● Task requirements:
The response must consist of the lines below from the one with "gh_repos gh !! full_name p = Some repo ->" through the one with "rewrite Hrun. reflexivity.", exactly as they appear and with both ends kept.

● Provided information:
(** * Brotli4j: the JNI encoder bridge (natives/src/main/cpp/encoder_jni.cc)

    A shallow embedding of the [EncoderJNI] native entry points
    [nativeCreate], [nativePush], [nativePull], [nativeDestroy],
    [nativeAttachDictionary] and [nativePrepareDictionary] over an explicit
    process state (the C++ heap, the JNI reference table and the byte
    memory), and the properties of the handle protocol proved about it.
    [nativeDestroyDictionary] only releases memory that belongs to the
    engine, which the process state does not represent.

    The brotli encoder itself ([<brotli/encode.h>]) is an external library:
    it is the interface [BrotliEngine] below, and every theorem holds for
    every implementation of that interface. *)

From Stdlib Require Import ZArith Lia.
From stdpp Require Import base option list gmap fin_maps.

Open Scope Z_scope.

(** ** Machine integers

    [size_t] is 64 bits wide, [jlong] is a signed 64-bit integer, [jint] and
    [int] are signed 32-bit integers.  Values are integers of [Z]; every
    conversion the source performs is written out. *)

Definition to_size_t (z : Z) : Z := z mod 2 ^ 64.
Definition to_jlong (z : Z) : Z := (z + 2 ^ 63) mod 2 ^ 64 - 2 ^ 63.
Definition to_int (z : Z) : Z := (z + 2 ^ 31) mod 2 ^ 32 - 2 ^ 31.

Definition is_jint (z : Z) : Prop := - 2 ^ 31 <= z < 2 ^ 31.

(** ** The encoder engine (brotli/encode.h)

    Pointers are integers, [0] is [nullptr].  A call that reads the caller's
    bytes receives the byte memory it reads from. *)

Inductive BrotliEncoderOperation :=
  | BROTLI_OPERATION_PROCESS
  | BROTLI_OPERATION_FLUSH
  | BROTLI_OPERATION_FINISH.

Inductive BrotliEncoderParameter :=
  | BROTLI_PARAM_QUALITY
  | BROTLI_PARAM_LGWIN
  | BROTLI_PARAM_MODE.

Class BrotliEngine := {
  BrotliEncoderState : Type;
  (* the state behind the pointer BrotliEncoderCreateInstance returns *)
  BrotliEncoderInitialState : BrotliEncoderState;
  (* the BROTLI_BOOL it returns is dropped by every caller in this file *)
  BrotliEncoderSetParameter :
    BrotliEncoderState -> BrotliEncoderParameter -> Z -> BrotliEncoderState;
  (* memory, state, op, *available_in, *next_in; next_out is nullptr.
     Returns the BROTLI_BOOL, the updated *available_in, the new state. *)
  BrotliEncoderCompressStream :
    (Z -> Z) -> BrotliEncoderState -> BrotliEncoderOperation -> Z -> Z ->
    bool * Z * BrotliEncoderState;
  BrotliEncoderHasMoreOutput : BrotliEncoderState -> bool;
  BrotliEncoderIsFinished : BrotliEncoderState -> bool;
  (* returns the data pointer, *size and the new state *)
  BrotliEncoderTakeOutput : BrotliEncoderState -> Z * Z * BrotliEncoderState;
  BrotliEncoderAttachPreparedDictionary :
    BrotliEncoderState -> Z -> bool * BrotliEncoderState;
  (* memory, type, size, data, quality; returns the prepared dictionary *)
  BrotliEncoderPrepareDictionary : (Z -> Z) -> Z -> Z -> Z -> Z -> Z;
  BROTLI_MAX_QUALITY : Z
}.

(** The documented contract of the streaming call: [*available_in] only
    decreases (the engine consumes a prefix of what it is offered). *)
Definition consumes_prefix (E : BrotliEngine) : Prop :=
  forall mem st op avail next,
    0 <= avail ->
    0 <= (BrotliEncoderCompressStream mem st op avail next).1.2 <= avail.

(** An engine that accepts every prepared dictionary. *)
Definition accepts_dictionaries (E : BrotliEngine) : Prop :=
  forall st address, (BrotliEncoderAttachPreparedDictionary st address).1 = true.

(** ** Data model *)

(** [struct EncoderHandle]. *)
Record EncoderHandle := {
  state : Z;                  (* BrotliEncoderState*  *)
  dictionary_refs : list Z;   (* jobject[15]          *)
  dictionary_count : Z;       (* size_t               *)
  input_start : Z;            (* uint8_t*             *)
  input_offset : Z;           (* size_t               *)
  input_last : Z              (* size_t               *)
}.

Definition set_state (p : Z) (h : EncoderHandle) : EncoderHandle :=
  {| state := p; dictionary_refs := dictionary_refs h;
     dictionary_count := dictionary_count h; input_start := input_start h;
     input_offset := input_offset h; input_last := input_last h |}.

Definition set_dictionary_refs (l : list Z) (h : EncoderHandle) : EncoderHandle :=
  {| state := state h; dictionary_refs := l;
     dictionary_count := dictionary_count h; input_start := input_start h;
     input_offset := input_offset h; input_last := input_last h |}.

Definition set_dictionary_count (n : Z) (h : EncoderHandle) : EncoderHandle :=
  {| state := state h; dictionary_refs := dictionary_refs h;
     dictionary_count := n; input_start := input_start h;
     input_offset := input_offset h; input_last := input_last h |}.

Definition set_input_start (p : Z) (h : EncoderHandle) : EncoderHandle :=
  {| state := state h; dictionary_refs := dictionary_refs h;
     dictionary_count := dictionary_count h; input_start := p;
     input_offset := input_offset h; input_last := input_last h |}.
Record Mem := {
  users : gmap string UserDoc.t;        (* keyed by [phone], a unique index *)
  attempts : list LoginAttempt.t;       (* in insertion order *)
  calls : list Call;
}.

(** ** Handlers: state passing with exceptions *)

Definition Handler (A : Type) : Type := Mem → outcome A * Mem.

Definition ret {A} (a : A) : Handler A := λ m, (Ret a, m).
Definition throw {A} (msg : string) : Handler A := λ m, (Throw msg, m).
Definition bind {A B} (c : Handler A) (k : A → Handler B) : Handler B :=
  λ m, match c m with
       | (Ret a, m') => k a m'
       | (Throw e, m') => (Throw e, m')
       end.
(** [try { c } catch (err) { h err }] *)
Definition try_catch {A} (c : Handler A) (h : string → Handler A) : Handler A :=
  λ m, match c m with
       | (Ret a, m') => (Ret a, m')
       | (Throw e, m') => h e m'
       end.
Definition lift {A} (o : outcome A) : Handler A := λ m, (o, m).
Definition get : Handler Mem := λ m, (Ret m, m).
Definition called (c : Call) : Handler unit :=
  λ m, (Ret tt, {| users := users m; attempts := attempts m;
                   calls := calls m ++ [c] |}).
Definition put_users (us : gmap string UserDoc.t) : Handler unit :=
  λ m, (Ret tt, {| users := us; attempts := attempts m; calls := calls m |}).
Definition put_attempts (l : list LoginAttempt.t) : Handler unit :=
  λ m, (Ret tt, {| users := users m; attempts := l; calls := calls m |}).

Declare Scope handler_scope.
Delimit Scope handler_scope with handler.
Notation "x <- c ;; k" := (bind c (λ x, k))
  (at level 100, c at next level, right associativity) : handler_scope.
Notation "c ;; k" := (bind c (λ _, k))
  (at level 100, right associativity) : handler_scope.
Local Open Scope handler_scope.

(** ** The models [User] and [LoginAttempt]: operations *)

Module User.
Import UserDoc.

(** [User.findOne({ phone })] *)
Definition findOne (rt : Runtime) (phone : string) : Handler (option UserDoc.t) :=
  called (Call_User_findOne phone);;
  if usersDown rt then throw "users collection unavailable"
  else m <- get;; ret (users m !! phone).

(** [this.save()].  The paths the routes modify always pass validation
    ([failedAttempts] stays at most 5, a pushed device has a fingerprint),
    so only the collection itself can reject.  The version key [__v] is
    maintained by the driver and never read by the repository; it is left
    as it is. *)
Definition save (rt : Runtime) (this : UserDoc.t) : Handler unit :=
  called Call_User_save;;
  if usersDown rt then throw "users collection unavailable"
  else m <- get;; put_users (<[UserDoc.phone this := this]> (users m)).

(** [User.create(doc)]: validation, then the unique index on [phone]. *)
Definition create (rt : Runtime) (doc : UserDoc.t) : Handler UserDoc.t :=
  called Call_User_create;;
  if usersDown rt then throw "users collection unavailable"
  else if negb (UserDoc.validate doc) then throw "User validation failed"
  else
    m <- get;;
    match users m !! UserDoc.phone doc with
    | Some _ => throw "E11000 duplicate key error"
    | None => put_users (<[UserDoc.phone doc := doc]> (users m));; ret doc
    end.

(** [userSchema.methods.isLocked] *)
Definition isLocked (rt : Runtime) (this : UserDoc.t) : bool :=
  match lockedUntil this with
  | None => false
  | Some until => now rt <? until
  end.

Definition set_failures (this : UserDoc.t) (n : Z) : UserDoc.t :=
  {| _id := _id this; phone := phone this; name := name this;
     mpinHash := mpinHash this; mpinSalt := mpinSalt this;
     devices := devices this; failedAttempts := n;
     lockedUntil := lockedUntil this; createdAt := createdAt this;
     lastLogin := lastLogin this; __v := __v this |}.
(** * The editing-mode extension of the collaboration plugin

    A shallow embedding of [EditingModeExtension.createNew]
    (packages/collaboration-extension/src/collaboration.ts): the three
    toolbar menus, the command registries behind them, the captured
    variable [myForkId], and the callbacks that react to menu
    selections, to shared-state changes and to the resolution of the
    provider's fork promise and of the discovery dialog.

    The callbacks all mutate the same captured objects, so they are
    written in a small state-and-exception monad over one [Session]
    record; every call that leaves the extension (provider, merge
    request, dialogs) is appended to the session's call log. *)

From Stdlib Require Import String Ascii List Lia.
From stdpp Require Import base gmap strings list.

Open Scope string_scope.
Open Scope list_scope.

(** ** JavaScript string primitives used by the source *)

(** [name.startsWith(prefix)] *)
Fixpoint startsWith (name pfx : string) {struct pfx} : bool :=
  match pfx with
  | EmptyString => true
  | String c pfx' =>
      match name with
      | EmptyString => false
      | String d name' => Ascii.eqb c d && startsWith name' pfx'
      end
  end.

(** [name.slice(start)] for a non-negative [start] *)
Fixpoint slice (start : nat) (name : string) : string :=
  match start, name with
  | O, _ => name
  | S _, EmptyString => EmptyString
  | S n, String _ name' => slice n name'
  end.

(** ** Data model *)

(** A Lumino [Menu]: the label of its title and the command ids of its
    items, in display order. *)
Record Menu := mkMenu {
  title_label : string;
  items : list string
}.

(** The part of [context.model.sharedModel] the extension reads. *)
Record SharedModel := mkSharedModel {
  rootRoomId : string;
  currentRoomId : string
}.

(** The two kinds of closure registered in [suggestionCommands]: the
    ['root'] command, and the command created for an announced fork, which
    captures [newForkId]. *)
Inductive Command :=
| CmdRoot
| CmdSuggestion (newForkId : string).

(** Calls that leave the extension. *)
Inductive Call :=
| Fork                                   (* provider.fork() *)
| ConnectFork (roomId : string)          (* provider.connectFork(roomId) *)
| RequestDocMerge (current root : string)(* requestDocMerge(current, root) *)
| DialogSuggestion                       (* 'Your are now viewing the suggestion.' *)
| DialogNewSuggestion (forkId : string). (* 'Open notebook for suggestion?' *)

(** Everything [createNew] allocates and its callbacks share. *)
Record Session := mkSession {
  myForkId : string;
  editingMenu : Menu;
  suggestionMenu : Menu;
  reviewMenu : Menu;
  suggestionCommands : gmap string Command;
  sharedModel : SharedModel;
  (** [provider.fork()] promises not settled yet *)
  forkPromises : nat;
  (** 'New suggestion' dialogs not answered yet, by fork id *)
  openPrompts : list string;
  (** the calls issued so far, oldest first *)
  calls : list Call
}.

(** ** The monad of callbacks: state plus JavaScript exceptions *)

Inductive Outcome (A : Type) :=
| Returned (a : A) (s : Session)
| Thrown (err : string) (s : Session).
Arguments Returned {A} a s.
Arguments Thrown {A} err s.

Definition Exec (A : Type) : Type := Session -> Outcome A.

Definition ret {A} (a : A) : Exec A := fun s => Returned a s.

Definition bind {A B} (m : Exec A) (k : A -> Exec B) : Exec B :=
  fun s =>
    match m s with
    | Returned a s' => k a s'
    | Thrown err s' => Thrown err s'
    end.

Definition throw {A} (err : string) : Exec A := fun s => Thrown err s.

Declare Scope exec_scope.
Delimit Scope exec_scope with exec.
Bind Scope exec_scope with Exec.
Notation "'let!' x ':=' m 'in' k" := (bind m (fun x => k))
  (at level 10, x name, m at level 100, k at level 200,
   format "'[v' 'let!'  x  ':='  m  'in' '/' k ']'") : exec_scope.
Notation "m1 '>>' m2" := (bind m1 (fun _ => m2))
  (at level 100, m2 at level 200, right associativity,
   format "'[v' m1  '>>' '/' m2 ']'") : exec_scope.

Definition stateOf {A} (o : Outcome A) : Session :=
  match o with
  | Returned _ s => s
  | Thrown _ s => s
  end.

Definition threw {A} (o : Outcome A) : bool :=
  match o with
  | Returned _ _ => false
  | Thrown _ _ => true
  end.

(** [array.forEach(f)]: an exception thrown by [f] ends the loop. *)
Fixpoint forEach {A} (f : A -> Exec unit) (l : list A) : Exec unit :=
  match l with
  | [] => ret tt
  | x :: l' => (f x >> forEach f l')%exec
  end.

(** ** Reads and writes of the captured objects *)

Definition get_myForkId : Exec string := fun s => Returned (myForkId s) s.

Definition set_myForkId (v : string) : Exec unit := fun s =>
  Returned tt (mkSession v (editingMenu s) (suggestionMenu s) (reviewMenu s)
                 (suggestionCommands s) (sharedModel s) (forkPromises s)
                 (openPrompts s) (calls s)).

Definition get_sharedModel : Exec SharedModel :=
  fun s => Returned (sharedModel s) s.

Definition with_editingMenu (f : Menu -> Menu) : Exec unit := fun s =>
  Returned tt (mkSession (myForkId s) (f (editingMenu s)) (suggestionMenu s)
                 (reviewMenu s) (suggestionCommands s) (sharedModel s)
                 (forkPromises s) (openPrompts s) (calls s)).

Definition with_suggestionMenu (f : Menu -> Menu) : Exec unit := fun s =>
  Returned tt (mkSession (myForkId s) (editingMenu s) (f (suggestionMenu s))
                 (reviewMenu s) (suggestionCommands s) (sharedModel s)
                 (forkPromises s) (openPrompts s) (calls s)).

Definition with_reviewMenu (f : Menu -> Menu) : Exec unit := fun s =>
  Returned tt (mkSession (myForkId s) (editingMenu s) (suggestionMenu s)
                 (f (reviewMenu s)) (suggestionCommands s) (sharedModel s)
                 (forkPromises s) (openPrompts s) (calls s)).

Definition with_sharedModel (f : SharedModel -> SharedModel) : Exec unit :=
  fun s =>
  Returned tt (mkSession (myForkId s) (editingMenu s) (suggestionMenu s)
                 (reviewMenu s) (suggestionCommands s) (f (sharedModel s))
                 (forkPromises s) (openPrompts s) (calls s)).

Definition with_forkPromises (f : nat -> nat) : Exec unit := fun s =>
  Returned tt (mkSession (myForkId s) (editingMenu s) (suggestionMenu s)
                 (reviewMenu s) (suggestionCommands s) (sharedModel s)
                 (f (forkPromises s)) (openPrompts s) (calls s)).

Definition with_openPrompts (f : list string -> list string) : Exec unit :=
  fun s =>
  Returned tt (mkSession (myForkId s) (editingMenu s) (suggestionMenu s)
                 (reviewMenu s) (suggestionCommands s) (sharedModel s)
                 (forkPromises s) (f (openPrompts s)) (calls s)).

(** Record a call that leaves the extension. *)
Definition call (c : Call) : Exec unit := fun s =>
  Returned tt (mkSession (myForkId s) (editingMenu s) (suggestionMenu s)
                 (reviewMenu s) (suggestionCommands s) (sharedModel s)
                 (forkPromises s) (openPrompts s) (calls s ++ [c])).

(** ** The library objects the callbacks act on *)

(** [menu.title.label = v] *)
Definition setLabel (v : string) (m : Menu) : Menu := mkMenu v (items m).

(** Lumino [Menu.clearItems()]: removes every item. *)
Definition clearItems (m : Menu) : Menu := mkMenu (title_label m) [].

(** Lumino [Menu.addItem({type: 'command', command})]: inserts a new item
    at the end of the menu; an item with the same command may be there
    already. *)
Definition addItem (command : string) (m : Menu) : Menu :=
  mkMenu (title_label m) (items m ++ [command]).

(** Lumino [CommandRegistry.addCommand(id, options)]: throws when [id] is
    registered already, and registers the command otherwise. *)
Definition addCommand (id : string) (cmd : Command) : Exec unit := fun s =>
  match suggestionCommands s !! id with
  | Some _ => throw ("Command '" +:+ id +:+ "' already registered.") s
  | None =>
      Returned tt (mkSession (myForkId s) (editingMenu s) (suggestionMenu s)
                     (reviewMenu s) (<[id := cmd]> (suggestionCommands s))
                     (sharedModel s) (forkPromises s) (openPrompts s)
                     (calls s))
  end.

(** [provider.fork()]: the request is issued and its promise is pending. *)
Definition provider_fork : Exec unit :=
  (call Fork >> with_forkPromises S)%exec.

(** Modelled from the spec: the provider's [connectFork] is not part of
    this package; the spec has [currentRoomId] mirror the room currently
    connected to, so the call is logged and [currentRoomId] follows it. *)
Definition provider_connectFork (roomId : string) : Exec unit :=
  (call (ConnectFork roomId) >>
   with_sharedModel (fun m => mkSharedModel (rootRoomId m) roomId))%exec.

(** [requestDocMerge(current, root)]: nothing is done with its result. *)
Definition requestDocMerge (current root : string) : Exec unit :=
  call (RequestDocMerge current root).

(** [new Dialog({title: 'Suggestion', ...}).launch()]; its continuation
    only closes the dialog. *)
Definition launchSuggestionDialog : Exec unit := call DialogSuggestion.

(** [new Dialog({title: 'New suggestion', ...}).launch()]: the dialog stays
    open until it is answered. *)
Definition launchNewSuggestionDialog (forkId : string) : Exec unit :=
  (call (DialogNewSuggestion forkId) >>
   with_openPrompts (fun l => l ++ [forkId]))%exec.

(** ** The callbacks of [createNew] *)

Open Scope exec_scope.

(** [editingCommands.addCommand('editing', ...)] *)
Definition editing_execute : Exec unit :=
  with_editingMenu (setLabel "Editing") >>
  with_suggestionMenu (setLabel "Root").

(** The continuation given to [provider.fork().then]. *)
Definition fork_then (newForkId : string) : Exec unit :=
  set_myForkId newForkId >>
  provider_connectFork newForkId >>
  with_suggestionMenu (setLabel newForkId).

(** [editingCommands.addCommand('suggesting', ...)]; the continuation
    [fork_then] runs when the promise of [provider_fork] resolves. *)
Definition suggesting_execute : Exec unit :=
  with_editingMenu (setLabel "Suggesting") >>
  with_reviewMenu clearItems >>
  let! mine := get_myForkId in
  if String.eqb mine "" then
    set_myForkId "pending" >>
    provider_fork
  else
    with_suggestionMenu (setLabel mine) >>
    provider_connectFork mine.

(** [suggestionCommands.addCommand('root', ...)] *)
Definition root_execute : Exec unit :=
  with_reviewMenu clearItems >>
  with_suggestionMenu (setLabel "Root") >>
  with_editingMenu (setLabel "Editing") >>
  let! model := get_sharedModel in
  provider_connectFork (rootRoomId model).

(** [reviewCommands.addCommand('merge', ...)] *)
Definition merge_execute : Exec unit :=
  let! model := get_sharedModel in
  requestDocMerge (currentRoomId model) (rootRoomId model).

(** [reviewCommands.addCommand('discard', ...)]: an empty body. *)
Definition discard_execute : Exec unit := ret tt.

(** The command registered for an announced fork. *)
Definition suggestion_execute (newForkId : string) : Exec unit :=
  let! mine := get_myForkId in
  (if String.eqb mine newForkId then
     with_editingMenu (setLabel "Suggesting") >>
     with_reviewMenu clearItems
   else
     with_editingMenu (setLabel "Editing") >>
     with_reviewMenu clearItems >>
     with_reviewMenu (addItem "merge") >>
     with_reviewMenu (addItem "discard")) >>
  with_suggestionMenu (setLabel newForkId) >>
  provider_connectFork newForkId >>
  launchSuggestionDialog.

(** The continuation of the 'New suggestion' dialog; [label] is the label
    of the button the dialog resolved with. *)
Definition newSuggestion_then (newForkId label : string) : Exec unit :=
  if String.eqb label "Open" then
    provider_connectFork newForkId >>
    with_suggestionMenu (setLabel newForkId) >>
    with_editingMenu (setLabel "Editing") >>
    with_reviewMenu clearItems >>
    with_reviewMenu (addItem "merge") >>
    with_reviewMenu (addItem "discard")
  else ret tt.

(** An entry of [changes.stateChange]; only its name is read. *)
Record StateChange := mkStateChange { name : string }.

(** A [NotebookChange]; [stateChange] may be undefined. *)
Record NotebookChange := mkNotebookChange {
  stateChange : option (list StateChange)
}.

Definition forkPrefix : string := "fork_".

(** The guard of the discovery dialog:
    [(myForkId !== 'pending') && (myForkId !== newForkId)]. *)
Definition isForeign (mine newForkId : string) : bool :=
  negb (String.eqb mine "pending") && negb (String.eqb mine newForkId).

(** The body of [changes.stateChange.forEach]. *)
Definition onStateChange (value : StateChange) : Exec unit :=
  if startsWith (name value) forkPrefix then
    let newForkId := slice (String.length forkPrefix) (name value) in
    addCommand newForkId (CmdSuggestion newForkId) >>
    with_suggestionMenu (addItem newForkId) >>
    let! mine := get_myForkId in
    if isForeign mine newForkId then launchNewSuggestionDialog newForkId
    else ret tt
  else ret tt.

(** The slot connected to [sharedModel.changed]. *)
Definition _onStateChanged (changes : NotebookChange) : Exec unit :=
  match stateChange changes with
  | Some entries => forEach onStateChange entries
  | None => ret tt
  end.

Close Scope exec_scope.
Lemma band_narrows_growth_rises_witness :
  let threshold := Daily.breakout_threshold 1000 in
  Daily.band_raw threshold 0.9 < Daily.band_raw threshold 0.5
  /\ Daily.growth_multiplier 0.5 < Daily.growth_multiplier 0.9
  /\ (Daily.band threshold 0.9 <= Daily.band threshold 0.5)%Z
  /\ (Daily.band_raw threshold 0.5 <= 25 ->
      Daily.band threshold 0.5 = 25%Z /\ Daily.band threshold 0.9 = 25%Z).
Proof.
  apply (band_narrows_growth_rises 1000 0.5 0.9). lra.
Defined.

End Monotonicity.

(** ** The scoring run *)

Section ScoringFacts.
Local Open Scope R_scope.

Lemma score_one_found (now target : Z) (gh : GitHub) (p : Prediction) (repo : Repo) :
  gh_repos gh !! full_name p = Some repo ->
  Score.score_one now target gh p = Ok (Score.outcome now target repo p).
Proof.
  intros H. unfold Score.score_one, Score.gh_get. rewrite H. reflexivity.
Qed.

Lemma score_one_missing (now target : Z) (gh : GitHub) (p : Prediction) :
  gh_repos gh !! full_name p = None ->
  Score.score_one now target gh p = Raise (Py.HTTPError (full_name p)).
Proof.
  intros H. unfold Score.score_one, Score.gh_get. rewrite H. reflexivity.
Qed.

(** One missing repository anywhere in the batch makes the loop raise, at
    the first such repository. *)
Lemma score_all_missing (now target : Z) (gh : GitHub) (preds : list Prediction) :
  Exists (fun p => gh_repos gh !! full_name p = None) preds ->
  exists name,
    Score.score_all now target gh preds = Raise (Py.HTTPError name)
    /\ gh_repos gh !! name = None.
Proof.
  induction preds as [| p rest IH]; intros Hex.
  - inversion Hex.
  - destruct (gh_repos gh !! full_name p) as [repo |] eqn:Hp.
    + assert (Hrest : Exists (fun q => gh_repos gh !! full_name q = None) rest).
      { inversion Hex as [? ? Hhd | ? ? Htl]; subst; [congruence | exact Htl]. }
      destruct (IH Hrest) as (name & Hrun & Hname).
      exists name. split; [| exact Hname].
      cbn [Score.score_all]. rewrite (score_one_found _ _ _ _ _ Hp). cbn.
      rewrite Hrun. reflexivity.
    + exists (full_name p). split; [| exact Hp].
      cbn [Score.score_all]. rewrite (score_one_missing _ _ _ _ Hp). reflexivity.
Qed.

(** With every repository served, the loop returns one row per prediction,
    in batch order. *)
Lemma score_all_found (now target : Z) (gh : GitHub) (preds : list Prediction) :
  Forall (fun p => is_Some (gh_repos gh !! full_name p)) preds ->
  exists rows bss aes,
    Score.score_all now target gh preds = Ok (rows, bss, aes)
    /\ Forall2 (fun p row => exists repo,
                  gh_repos gh !! full_name p = Some repo
                  /\ row = (Score.outcome now target repo p).1.1) preds rows.
Proof.
  induction preds as [| p rest IH]; intros Hall.
  - exists [], [], []. split; [reflexivity | constructor].
  - inversion Hall as [| ? ? [repo Hp] Hrest]; subst.
    destruct (IH Hrest) as (rows & bss & aes & Hrun & Hrows).
    eexists _, _, _. split.
    + cbn [Score.score_all]. rewrite (score_one_found _ _ _ _ _ Hp). cbn.
      rewrite Hrun. cbn. reflexivity.
    + constructor; [| exact Hrows]. exists repo. split; [exact Hp | reflexivity].
Qed.

(** A non-empty batch whose repositories are all served is scored to the
    end: the rows are appended to the ledger (after the header when the
    ledger is new) and the summary of the date is written. *)
Lemma main_completes (now : Z) (gh : GitHub) (fs : Files) (preds : list Prediction) :
  predictions fs !! Score.target_date now = Some preds ->
  preds <> [] ->
  Forall (fun p => is_Some (gh_repos gh !! full_name p)) preds ->
  exists fs' out rows summary,
    Score.main now gh fs = (fs', out, Ok tt)
    /\ Forall2 (fun p row => exists repo,
                  gh_repos gh !! full_name p = Some repo
                  /\ row = (Score.outcome now (Score.target_date now) repo p).1.1)
               preds rows
    /\ outcomes_csv fs' =
         Some (default [] (outcomes_csv fs)
               ++ match outcomes_csv fs with Some _ => [] | None => [Header] end
               ++ map Row rows)
    /\ summaries fs' = <[Score.target_date now := summary]> (summaries fs)
    /\ sum_n summary = Z.of_nat (length preds).
Proof.
  intros Hfile Hne Hall.
  destruct (score_all_found now (Score.target_date now) gh preds Hall)
    as (rows & bss & aes & Hrun & Hrows).
  pose proof (Forall2_length _ _ _ Hrows) as Hlen.
  unfold Score.main. rewrite Hfile, Hrun.
  destruct rows as [| row rows'].
  { destruct preds; [done | discriminate Hlen]. }
  eexists _, _, (row :: rows'), _.
  split; [reflexivity |]. split; [exact Hrows |].
  cbn. split; [reflexivity |]. split; [reflexivity |].
  rewrite Hlen. reflexivity.
Qed.

End ScoringFacts.

(** ** Claims about the scoring run *)

Section ScoringClaims.
Local Open Scope R_scope.

(** C9: when no prediction file exists for the target date (now minus seven
    days), [main] leaves every file as it was (nothing appended to the
    ledger, no summary written), prints the one line that names the missing
    batch, and returns normally. *)
Theorem missing_batch_is_noop (now : Z) (gh : GitHub) (fs : Files) :
  predictions fs !! Score.target_date now = None ->
  Score.main now gh fs = (fs, [Score.NoPredictionsFile (Score.target_date now)], Ok tt).
Proof.
  intros H. unfold Score.main. rewrite H. reflexivity.
Qed.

● The completed task:
  gh_repos gh !! full_name p = Some repo ->
  Score.score_one now target gh p = Ok (Score.outcome now target repo p).
Proof.
  intros H. unfold Score.score_one, Score.gh_get. rewrite H. reflexivity.
Qed.

Lemma score_one_missing (now target : Z) (gh : GitHub) (p : Prediction) :
  gh_repos gh !! full_name p = None ->
  Score.score_one now target gh p = Raise (Py.HTTPError (full_name p)).
Proof.
  intros H. unfold Score.score_one, Score.gh_get. rewrite H. reflexivity.
Qed.

(** One missing repository anywhere in the batch makes the loop raise, at
    the first such repository. *)
Lemma score_all_missing (now target : Z) (gh : GitHub) (preds : list Prediction) :
  Exists (fun p => gh_repos gh !! full_name p = None) preds ->
  exists name,
    Score.score_all now target gh preds = Raise (Py.HTTPError name)
    /\ gh_repos gh !! name = None.
Proof.
  induction preds as [| p rest IH]; intros Hex.
  - inversion Hex.
  - destruct (gh_repos gh !! full_name p) as [repo |] eqn:Hp.
    + assert (Hrest : Exists (fun q => gh_repos gh !! full_name q = None) rest).
      { inversion Hex as [? ? Hhd | ? ? Htl]; subst; [congruence | exact Htl]. }
      destruct (IH Hrest) as (name & Hrun & Hname).
      exists name. split; [| exact Hname].
      cbn [Score.score_all]. rewrite (score_one_found _ _ _ _ _ Hp). cbn.
      rewrite Hrun. reflexivity.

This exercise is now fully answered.